When we arrived at the garage, Jameson opened the garage door and pointed me to a car inside. It was surrounded by a variety of workbenches loaded with tools. I didn't recognize the make and model, but it was obviously a fairly modern car.
"Here we are," said Jameson. "We got it all put back together for your tour. I'm afraid we like to tinker with it to see if we can improve the mileage."
"This is some sort of custom, high-mileage car?" I asked.
"Sort of. It's actually a modified GM EV-1. The EV-1 was GM's attempt at producing a 100% electric car. To the customers who leased the car, it was a complete success. GM, on the other hand, decided that they would never make any money off the idea and began scrapping the cars. We managed to acquire a few by appealing to GM as a research organization.

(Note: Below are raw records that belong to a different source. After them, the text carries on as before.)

(** * A shallow embedding of [main.py] of the farm simulation game

    The game state of [main.py] is a Python object mutated in place by every
    action.  It is modelled here as an immutable record threaded through the
    functions; a function that mutates it returns the new state.  Python
    exceptions that the code can raise are modelled as the [Raise] result of
    a small error type.  Dictionaries become stdpp's [gmap], the livestock
    list a Rocq list, and Python's unbounded integers [Z]. *)

From Stdlib Require Import ZArith Lia List.
From stdpp Require Import base gmap strings list.
Import ListNotations.

Local Open Scope string_scope.
Local Open Scope Z_scope.

(** ** Python exceptions and results *)

Inductive exc :=
| AttributeError   (* attribute access on [None] *)
| TypeError        (* arithmetic with [None] *)
| IndexError       (* list index out of range *)
| KeyError.        (* missing dictionary key *)

Inductive res (A : Type) :=
| Ok (a : A)
| Raise (e : exc).
Arguments Ok {A} a.
Arguments Raise {A} e.

Definition res_bind {A B} (m : res A) (k : A -> res B) : res B :=
  match m with
  | Ok a => k a
  | Raise e => Raise e
  end.

Notation "'let*' x ':=' m 'in' k" := (res_bind m (fun x => k))
  (at level 200, x name, m at level 100, k at level 200).

(** ** Catalog: [CropType], [LivestockType] *)

Record CropType := mkCropType {
  crop_name : string;
  grow_days : Z
}.

Record LivestockType := mkLivestockType {
  lt_name : string;
  product : string
}.

(** ** [FieldPlot] with its two optional fields *)

Record FieldPlot := mkFieldPlot {
  crop : option CropType;
  planted_day : option Z
}.

Definition empty_plot : FieldPlot := mkFieldPlot None None.

(** [FieldPlot.is_ready] *)
Definition is_ready (plot : FieldPlot) (current_day : Z) : bool :=
  match crop plot, planted_day plot with
  | Some c, Some d => grow_days c <=? current_day - d
  | _, _ => false
  end.

(** ** [Livestock] *)

Record Livestock := mkLivestock {
  livestock_type : LivestockType;
  hunger : Z
}.

(** [Livestock.feed]: the unit after the call, and the returned product. *)
Definition feed (a : Livestock) : Livestock * string :=
  (mkLivestock (livestock_type a) 0, product (livestock_type a)).

(** [Livestock.pass_day] *)
Definition pass_day (a : Livestock) : Livestock :=
  mkLivestock (livestock_type a) (hunger a + 1).

(** ** Module-level constants *)

Definition CROPS : list CropType :=
  [mkCropType "にんじん" 2; mkCropType "じゃがいも" 3; mkCropType "かぼちゃ" 4].

Definition LIVESTOCK_TYPES : list LivestockType :=
  [mkLivestockType "ニワトリ" "たまご"; mkLivestockType "ウシ" "ミルク"].

Definition chicken : LivestockType := mkLivestockType "ニワトリ" "たまご".
Definition cow : LivestockType := mkLivestockType "ウシ" "ミルク".

Definition GRID_WIDTH : Z := 8.
Definition GRID_HEIGHT : Z := 6.
Definition FIELD_POSITIONS : list (Z * Z) := [(2, 1); (3, 1); (2, 2); (3, 2)].
Definition BARN_POSITION : Z * Z := (6, 4).

(** The feed item of the inventory. *)
Definition FEED : string := "エサ".

(** ** [GameState] *)

Record GameState := mkGameState {
  day : Z;
  day_limit : Z;
  actions_per_day : Z;
  player_pos : Z * Z;
  fields : gmap (Z * Z) FieldPlot;
  livestock : list Livestock;
  inventory : gmap string Z;
  goal : gmap string Z
}.

Definition set_day (st : GameState) (d : Z) : GameState :=
  mkGameState d (day_limit st) (actions_per_day st) (player_pos st)
    (fields st) (livestock st) (inventory st) (goal st).
Definition set_player_pos (st : GameState) (p : Z * Z) : GameState :=
  mkGameState (day st) (day_limit st) (actions_per_day st) p
    (fields st) (livestock st) (inventory st) (goal st).
Definition set_fields (st : GameState) (f : gmap (Z * Z) FieldPlot) : GameState :=
  mkGameState (day st) (day_limit st) (actions_per_day st) (player_pos st)
    f (livestock st) (inventory st) (goal st).
Definition set_livestock (st : GameState) (l : list Livestock) : GameState :=
  mkGameState (day st) (day_limit st) (actions_per_day st) (player_pos st)
    (fields st) l (inventory st) (goal st).
Definition set_inventory (st : GameState) (inv : gmap string Z) : GameState :=
  mkGameState (day st) (day_limit st) (actions_per_day st) (player_pos st)
    (fields st) (livestock st) inv (goal st).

"This particular vehicle you see in front of you has been modified from its stock configuration. We've added a Stirling engine to charge the batteries and directly power the vehicle, along with an advanced fuel system that allows it to run on Gasoline, Diesel, Ethanol, Bio-Diesel, Kerosine, and just about anything else we can get to burn with sufficient energy. We can even run the engine on hydrogen or propane, but that would require a very different form of fuel system."
"Wow. So what kind of mileage does this vehicle get?"
"On regular gasoline, we can get 40 miles to the gallon and up. We haven't gotten a proper certification on it yet because we're still working, but it's definitely more fuel efficient than a regular car," he answered.
"That doesn't sound too much better than today's hybrids," I commented.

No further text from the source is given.